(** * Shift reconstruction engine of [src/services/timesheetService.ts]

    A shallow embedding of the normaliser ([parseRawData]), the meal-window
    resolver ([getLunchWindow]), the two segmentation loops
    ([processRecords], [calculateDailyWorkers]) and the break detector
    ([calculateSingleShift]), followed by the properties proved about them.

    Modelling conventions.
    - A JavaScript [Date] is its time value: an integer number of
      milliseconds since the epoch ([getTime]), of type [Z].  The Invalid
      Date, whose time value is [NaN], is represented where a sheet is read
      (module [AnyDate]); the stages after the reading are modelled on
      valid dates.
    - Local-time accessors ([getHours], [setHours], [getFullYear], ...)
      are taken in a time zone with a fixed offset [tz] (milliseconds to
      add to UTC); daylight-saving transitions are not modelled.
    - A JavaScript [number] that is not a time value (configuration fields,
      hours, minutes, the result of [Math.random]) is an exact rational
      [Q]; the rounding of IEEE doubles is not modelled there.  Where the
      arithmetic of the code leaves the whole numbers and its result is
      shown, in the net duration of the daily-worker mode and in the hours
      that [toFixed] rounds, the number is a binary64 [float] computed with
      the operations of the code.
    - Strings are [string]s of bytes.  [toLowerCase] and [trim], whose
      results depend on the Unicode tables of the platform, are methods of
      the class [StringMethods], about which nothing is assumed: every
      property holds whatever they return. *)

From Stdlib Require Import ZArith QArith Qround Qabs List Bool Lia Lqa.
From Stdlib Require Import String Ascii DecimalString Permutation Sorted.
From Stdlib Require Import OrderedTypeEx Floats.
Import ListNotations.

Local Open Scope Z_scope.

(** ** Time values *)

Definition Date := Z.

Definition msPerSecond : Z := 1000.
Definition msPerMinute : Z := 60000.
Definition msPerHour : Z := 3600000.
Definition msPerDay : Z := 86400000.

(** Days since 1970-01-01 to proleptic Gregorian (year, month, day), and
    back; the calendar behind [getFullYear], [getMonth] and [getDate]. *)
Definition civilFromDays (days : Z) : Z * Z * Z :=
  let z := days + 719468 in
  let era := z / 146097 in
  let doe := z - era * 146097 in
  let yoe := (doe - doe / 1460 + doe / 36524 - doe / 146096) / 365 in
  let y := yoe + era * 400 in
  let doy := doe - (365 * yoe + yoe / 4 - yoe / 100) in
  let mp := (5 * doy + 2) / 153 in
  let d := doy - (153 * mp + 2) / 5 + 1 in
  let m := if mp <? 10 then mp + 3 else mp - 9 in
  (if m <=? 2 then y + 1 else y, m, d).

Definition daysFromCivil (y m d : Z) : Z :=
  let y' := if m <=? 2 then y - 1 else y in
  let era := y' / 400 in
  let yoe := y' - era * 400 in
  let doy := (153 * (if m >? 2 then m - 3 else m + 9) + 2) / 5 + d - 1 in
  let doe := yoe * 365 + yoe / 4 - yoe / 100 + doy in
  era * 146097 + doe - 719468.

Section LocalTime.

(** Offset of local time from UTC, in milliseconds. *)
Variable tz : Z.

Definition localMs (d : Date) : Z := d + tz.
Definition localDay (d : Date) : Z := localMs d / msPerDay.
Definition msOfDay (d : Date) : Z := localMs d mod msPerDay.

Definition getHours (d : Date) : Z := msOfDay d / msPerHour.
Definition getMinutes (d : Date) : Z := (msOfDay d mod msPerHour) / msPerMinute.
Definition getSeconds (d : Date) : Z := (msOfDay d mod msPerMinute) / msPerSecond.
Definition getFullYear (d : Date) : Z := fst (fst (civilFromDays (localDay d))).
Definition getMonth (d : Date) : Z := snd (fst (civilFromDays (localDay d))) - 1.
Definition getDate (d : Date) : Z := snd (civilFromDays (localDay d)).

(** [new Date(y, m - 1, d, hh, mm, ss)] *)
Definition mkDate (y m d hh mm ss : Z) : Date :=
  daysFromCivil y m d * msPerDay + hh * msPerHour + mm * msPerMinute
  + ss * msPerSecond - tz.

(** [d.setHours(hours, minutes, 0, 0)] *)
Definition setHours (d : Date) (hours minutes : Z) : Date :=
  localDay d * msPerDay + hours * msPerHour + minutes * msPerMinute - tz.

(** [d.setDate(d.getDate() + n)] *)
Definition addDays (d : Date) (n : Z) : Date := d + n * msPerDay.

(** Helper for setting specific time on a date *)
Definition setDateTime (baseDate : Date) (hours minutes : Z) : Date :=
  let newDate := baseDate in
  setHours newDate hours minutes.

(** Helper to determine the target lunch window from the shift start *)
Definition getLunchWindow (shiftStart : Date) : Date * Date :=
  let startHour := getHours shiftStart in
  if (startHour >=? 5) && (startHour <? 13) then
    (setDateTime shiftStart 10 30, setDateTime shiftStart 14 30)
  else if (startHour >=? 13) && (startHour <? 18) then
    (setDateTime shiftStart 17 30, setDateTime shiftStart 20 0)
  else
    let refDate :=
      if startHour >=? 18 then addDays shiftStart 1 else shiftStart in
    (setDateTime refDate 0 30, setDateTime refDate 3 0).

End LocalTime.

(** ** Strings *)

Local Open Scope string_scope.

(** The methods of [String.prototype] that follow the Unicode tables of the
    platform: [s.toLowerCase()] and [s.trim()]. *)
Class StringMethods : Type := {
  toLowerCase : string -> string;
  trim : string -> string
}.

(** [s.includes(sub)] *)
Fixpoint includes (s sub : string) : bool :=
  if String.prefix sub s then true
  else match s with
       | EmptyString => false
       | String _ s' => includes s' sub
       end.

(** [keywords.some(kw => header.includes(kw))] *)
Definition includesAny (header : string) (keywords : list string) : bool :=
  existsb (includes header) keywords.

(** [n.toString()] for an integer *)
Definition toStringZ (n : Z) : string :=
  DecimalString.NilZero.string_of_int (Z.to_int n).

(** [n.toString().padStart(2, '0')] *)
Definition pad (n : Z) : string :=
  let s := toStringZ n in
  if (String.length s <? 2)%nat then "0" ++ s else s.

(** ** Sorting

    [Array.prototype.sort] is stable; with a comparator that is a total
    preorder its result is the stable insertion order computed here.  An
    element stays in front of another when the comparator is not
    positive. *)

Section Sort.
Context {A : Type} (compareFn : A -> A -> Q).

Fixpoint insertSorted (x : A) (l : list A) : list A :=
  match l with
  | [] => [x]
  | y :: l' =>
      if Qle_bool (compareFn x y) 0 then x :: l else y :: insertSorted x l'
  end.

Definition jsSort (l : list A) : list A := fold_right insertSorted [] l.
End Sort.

++++++++++

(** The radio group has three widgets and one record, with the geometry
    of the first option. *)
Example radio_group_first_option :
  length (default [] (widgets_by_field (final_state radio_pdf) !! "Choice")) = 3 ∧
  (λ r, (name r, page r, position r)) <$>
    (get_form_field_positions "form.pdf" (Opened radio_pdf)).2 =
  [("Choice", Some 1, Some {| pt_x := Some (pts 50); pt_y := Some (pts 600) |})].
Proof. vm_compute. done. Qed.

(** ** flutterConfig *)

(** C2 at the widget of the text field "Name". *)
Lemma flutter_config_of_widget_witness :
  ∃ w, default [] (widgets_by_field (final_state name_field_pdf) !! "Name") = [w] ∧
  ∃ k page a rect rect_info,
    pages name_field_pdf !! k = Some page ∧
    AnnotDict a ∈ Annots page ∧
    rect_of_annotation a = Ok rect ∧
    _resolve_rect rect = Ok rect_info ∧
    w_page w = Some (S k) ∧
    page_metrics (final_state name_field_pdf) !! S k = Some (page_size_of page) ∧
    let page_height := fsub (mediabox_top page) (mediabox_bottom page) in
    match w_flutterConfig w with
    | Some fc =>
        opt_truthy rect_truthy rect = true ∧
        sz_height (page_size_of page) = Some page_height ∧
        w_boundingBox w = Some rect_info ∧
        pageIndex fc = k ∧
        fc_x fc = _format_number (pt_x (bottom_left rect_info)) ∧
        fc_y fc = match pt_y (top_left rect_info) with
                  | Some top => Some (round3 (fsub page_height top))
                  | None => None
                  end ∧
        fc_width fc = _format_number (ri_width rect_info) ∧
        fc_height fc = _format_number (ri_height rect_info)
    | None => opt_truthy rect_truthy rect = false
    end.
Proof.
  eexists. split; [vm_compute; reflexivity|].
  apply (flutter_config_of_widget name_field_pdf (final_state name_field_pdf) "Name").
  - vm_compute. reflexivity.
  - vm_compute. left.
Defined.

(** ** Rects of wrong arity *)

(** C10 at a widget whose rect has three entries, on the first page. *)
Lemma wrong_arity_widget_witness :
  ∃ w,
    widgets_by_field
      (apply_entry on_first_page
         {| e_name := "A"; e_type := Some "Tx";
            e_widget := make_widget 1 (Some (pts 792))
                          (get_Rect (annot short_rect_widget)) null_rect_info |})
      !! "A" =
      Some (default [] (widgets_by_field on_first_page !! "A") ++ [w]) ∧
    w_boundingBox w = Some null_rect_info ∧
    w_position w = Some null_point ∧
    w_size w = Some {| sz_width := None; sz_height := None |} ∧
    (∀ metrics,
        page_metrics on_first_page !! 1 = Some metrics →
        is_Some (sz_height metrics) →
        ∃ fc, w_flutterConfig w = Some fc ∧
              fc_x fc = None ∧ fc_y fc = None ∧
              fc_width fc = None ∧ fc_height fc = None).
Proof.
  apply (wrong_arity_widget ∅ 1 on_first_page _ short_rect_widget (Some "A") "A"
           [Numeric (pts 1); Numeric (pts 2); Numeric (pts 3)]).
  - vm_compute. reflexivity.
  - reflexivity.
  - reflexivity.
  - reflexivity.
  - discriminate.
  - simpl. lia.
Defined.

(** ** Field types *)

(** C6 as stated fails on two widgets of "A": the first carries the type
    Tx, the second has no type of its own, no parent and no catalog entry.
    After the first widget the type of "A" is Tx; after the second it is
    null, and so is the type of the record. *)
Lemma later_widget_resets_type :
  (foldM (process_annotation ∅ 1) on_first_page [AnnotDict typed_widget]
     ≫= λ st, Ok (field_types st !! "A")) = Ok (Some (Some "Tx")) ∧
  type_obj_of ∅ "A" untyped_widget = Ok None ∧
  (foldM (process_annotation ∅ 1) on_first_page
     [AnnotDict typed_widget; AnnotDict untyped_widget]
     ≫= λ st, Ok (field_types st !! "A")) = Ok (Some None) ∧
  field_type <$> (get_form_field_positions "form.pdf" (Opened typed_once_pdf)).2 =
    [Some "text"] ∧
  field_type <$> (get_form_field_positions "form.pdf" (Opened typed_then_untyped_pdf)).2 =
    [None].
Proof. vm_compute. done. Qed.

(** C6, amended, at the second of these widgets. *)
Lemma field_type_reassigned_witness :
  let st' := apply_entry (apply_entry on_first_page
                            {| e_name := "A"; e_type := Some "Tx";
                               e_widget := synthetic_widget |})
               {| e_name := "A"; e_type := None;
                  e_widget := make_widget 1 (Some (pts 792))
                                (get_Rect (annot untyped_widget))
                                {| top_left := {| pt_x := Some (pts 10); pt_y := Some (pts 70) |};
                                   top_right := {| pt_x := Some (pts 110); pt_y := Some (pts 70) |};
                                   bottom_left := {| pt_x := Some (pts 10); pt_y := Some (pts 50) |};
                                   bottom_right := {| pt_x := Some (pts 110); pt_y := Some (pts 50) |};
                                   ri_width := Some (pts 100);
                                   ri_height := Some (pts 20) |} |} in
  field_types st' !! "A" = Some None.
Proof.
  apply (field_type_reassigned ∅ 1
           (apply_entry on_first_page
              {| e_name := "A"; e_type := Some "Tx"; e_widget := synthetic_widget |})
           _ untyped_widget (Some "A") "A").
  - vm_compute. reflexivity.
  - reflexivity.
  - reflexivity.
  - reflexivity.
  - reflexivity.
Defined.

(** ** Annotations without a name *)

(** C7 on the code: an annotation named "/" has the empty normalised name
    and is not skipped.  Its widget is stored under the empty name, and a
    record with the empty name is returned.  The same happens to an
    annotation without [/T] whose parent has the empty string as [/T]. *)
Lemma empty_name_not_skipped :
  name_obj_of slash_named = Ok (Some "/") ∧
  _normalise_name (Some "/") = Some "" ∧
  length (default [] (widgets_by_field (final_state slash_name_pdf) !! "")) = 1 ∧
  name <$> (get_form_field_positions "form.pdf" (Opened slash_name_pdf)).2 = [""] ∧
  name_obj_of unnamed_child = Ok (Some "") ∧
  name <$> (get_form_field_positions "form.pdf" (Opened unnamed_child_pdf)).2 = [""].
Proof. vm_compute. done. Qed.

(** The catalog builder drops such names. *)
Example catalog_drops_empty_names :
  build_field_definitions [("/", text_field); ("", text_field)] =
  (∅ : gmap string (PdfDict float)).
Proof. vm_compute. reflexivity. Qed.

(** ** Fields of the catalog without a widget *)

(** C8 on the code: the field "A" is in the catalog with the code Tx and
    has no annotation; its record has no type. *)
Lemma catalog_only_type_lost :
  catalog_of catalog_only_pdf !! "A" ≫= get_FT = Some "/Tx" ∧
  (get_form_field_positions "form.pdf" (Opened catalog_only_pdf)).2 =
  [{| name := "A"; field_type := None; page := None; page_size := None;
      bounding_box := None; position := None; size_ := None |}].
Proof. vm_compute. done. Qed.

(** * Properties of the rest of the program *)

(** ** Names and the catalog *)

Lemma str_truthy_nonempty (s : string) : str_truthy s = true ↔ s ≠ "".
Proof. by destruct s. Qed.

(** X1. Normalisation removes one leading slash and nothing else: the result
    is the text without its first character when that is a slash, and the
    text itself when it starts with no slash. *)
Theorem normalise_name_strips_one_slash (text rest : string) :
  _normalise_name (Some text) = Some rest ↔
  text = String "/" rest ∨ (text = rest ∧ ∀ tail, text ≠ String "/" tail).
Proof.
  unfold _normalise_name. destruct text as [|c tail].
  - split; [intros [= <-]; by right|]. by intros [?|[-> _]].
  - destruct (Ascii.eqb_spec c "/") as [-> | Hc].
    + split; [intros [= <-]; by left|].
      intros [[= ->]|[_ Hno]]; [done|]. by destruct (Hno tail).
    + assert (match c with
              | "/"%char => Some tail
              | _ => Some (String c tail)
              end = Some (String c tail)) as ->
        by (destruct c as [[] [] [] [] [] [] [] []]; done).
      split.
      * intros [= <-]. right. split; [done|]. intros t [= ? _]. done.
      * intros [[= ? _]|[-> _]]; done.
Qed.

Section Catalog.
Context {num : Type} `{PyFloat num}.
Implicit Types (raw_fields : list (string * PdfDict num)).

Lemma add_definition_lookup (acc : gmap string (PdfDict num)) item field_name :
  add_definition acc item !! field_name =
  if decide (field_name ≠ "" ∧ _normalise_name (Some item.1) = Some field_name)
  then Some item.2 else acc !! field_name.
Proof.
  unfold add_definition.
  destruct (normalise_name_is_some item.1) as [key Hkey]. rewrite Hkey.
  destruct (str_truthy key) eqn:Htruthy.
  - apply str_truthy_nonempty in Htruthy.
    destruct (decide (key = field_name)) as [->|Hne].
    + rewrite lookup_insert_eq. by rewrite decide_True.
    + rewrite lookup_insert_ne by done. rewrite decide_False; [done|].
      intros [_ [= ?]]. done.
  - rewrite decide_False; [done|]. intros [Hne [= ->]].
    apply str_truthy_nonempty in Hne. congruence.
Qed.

++++++++++

Beginning with the line holding "Definition msPerSecond : Z := 1000." and ending with the line holding "(** Days since", write out the stretch of material above exactly; add no further lines.

Definition msPerSecond : Z := 1000.
Definition msPerMinute : Z := 60000.
Definition msPerHour : Z := 3600000.
Definition msPerDay : Z := 86400000.

(** Days since 1970-01-01 to proleptic Gregorian (year, month, day), and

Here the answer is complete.